Governo cede e Câmara aprova projeto que aumenta correção do FGTS

Sabendo que seria derrotado na Câmara dos Deputados, o governo foi obrigado a negociar e aceitar uma nova forma de reajuste dos depósitos do FGTS (Fundo de Garantia do Tempo de Serviço). O projeto apresentado por mim e pelos deputados Leonardo Picciani (PMDB) e Mendonça Filho (DEM), previa que o FGTS passasse a ser reajustado pelos mesmos índices da caderneta de poupança a partir de janeiro de 2016. E ele seria aprovado.

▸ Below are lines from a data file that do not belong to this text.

(** ** Text *)

Lemma char_bytes s c : utf8_char s c -> (s = [c] /\ 0 <= c < 0x80) \/ Forall (fun b => 0x80 <= b) s.
Proof.
  intros Hs. pose proof (char_encodes _ _ Hs) as E. pose proof (char_scalar _ _ Hs) as Hc.
  unfold is_scalar in Hc. rewrite orb_true_iff in Hc. assert (0 <= c) by (destruct Hc as [Hc|Hc]; decide_range; lia).
  subst s. unfold utf8_encode in *. destruct (Z.ltb_spec c 0x80); [by left|right].
  repeat case_match; repeat (apply Forall_cons; split); try apply Forall_nil; try done; Z.to_euclidean_division_equations; lia.
Qed.

Lemma unescape_utf8 v out : is_utf8 v = true -> unescape v = Some out -> is_utf8 out = true.
Proof.
  unfold unescape. remember (length v) as n eqn:En. assert (length v <= n)%nat as Hn by lia. clear En.
  revert v out Hn. induction n as [n IH] using lt_wf_ind. intros v out Hn Hv.
  apply is_utf8_chars in Hv as [cs Hv]. destruct cs as [|c cs].
  { apply utf8_nil in Hv as ->. destruct n; by intros [= <-]. }
  apply utf8_uncons in Hv as (s & y & -> & Hs & Hy). assert (is_utf8 y = true) as Hu by (apply is_utf8_chars; eauto).
  destruct (char_shape _ _ Hs) as (a & t & E & Ha & Ht).
  assert (length (s ++ y) = S (length t + length y)) as El by (subst; cbn; by rewrite length_app).
  destruct (decide (a = 92)) as [->|Hne].
  - assert (t = []) as ->.
    { destruct (char_bytes _ _ Hs) as [[E' _]|H]; [congruence|]. subst s. apply Forall_cons in H as [H _]. lia. }
    subst s. cbn [app length] in *. destruct n as [|n]; [lia|]. destruct y as [|marker y]; [done|].
    rewrite unescape_escape. destruct (escape_width marker) as [width|] eqn:Ew; [|done].
    destruct (escaped_scalar (take width y) width) as [c'|] eqn:Ec; [|done].
    destruct (unescape_loop n (drop width y)) as [rest|] eqn:Er; [|done]. intros [= <-].
    unfold escaped_scalar in Ec. destruct (_ && forallb is_ascii_hexdigit (take width y)) eqn:Eh; [|done].
    apply andb_true_iff in Eh as [_ Hhex]. destruct (is_scalar _) eqn:Esc; [|done]. injection Ec as <-.
    apply is_utf8_app; [by apply is_utf8_encode|]. apply (IH n ltac:(lia) (drop width y)); [cbn in Hn; rewrite length_drop; lia| |done].
    assert (in_range 0 0x7f marker = true) as Hm.
    { unfold escape_width in Ew. destruct (Z.eqb_spec marker 117) as [->|]; [done|].
      by destruct (Z.eqb_spec marker 85) as [->|]. }
    rewrite (is_utf8_cons_ascii marker y Hm), <- (take_drop width y), (ascii_utf8 _ _ (hex_ascii _ Hhex)) in Hu. done.
  - rewrite unescape_plain; [|eapply char_not_backslash; [exact Hs|subst; cbn; congruence]|lia].
    destruct (unescape_loop (length y) y) as [rest|] eqn:Er; [|done]. intros [= <-].
    apply is_utf8_app; [apply is_utf8_chars; exists [c]; pose proof (char_reads _ _ Hs []) as H; by rewrite app_nil_r in H|].
    by apply (IH (length y) ltac:(lia) y).
Qed.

O governo do PT, que sempre defendeu um reajuste digno para o FGTS, dizia agora que esse reajuste inviabilizaria o financiamento habitacional. Mas, sabendo que seria derrotado no Congresso, aceitou negociar um reajuste escalonado. Pelo texto aprovado hoje, negociado com o governo, em 2016, os novos depósitos do FGTS serão corrigidos em 4% mais TR; no segundo ano, em 4,75% mais TR; no terceiro ano, em 5,5% mais TR; e no quarto ano, em 2019, terá as mesmas regras da poupança. Ou seja: de cerca de 6,5%, mais TR. A nova regra ainda precisará ser aprovada no Senado.

Não é o que queríamos. Mas foi mais uma vitória dos trabalhadores, de quem é o dinheiro do FGTS. E que merece ser remunerado de forma mais justa.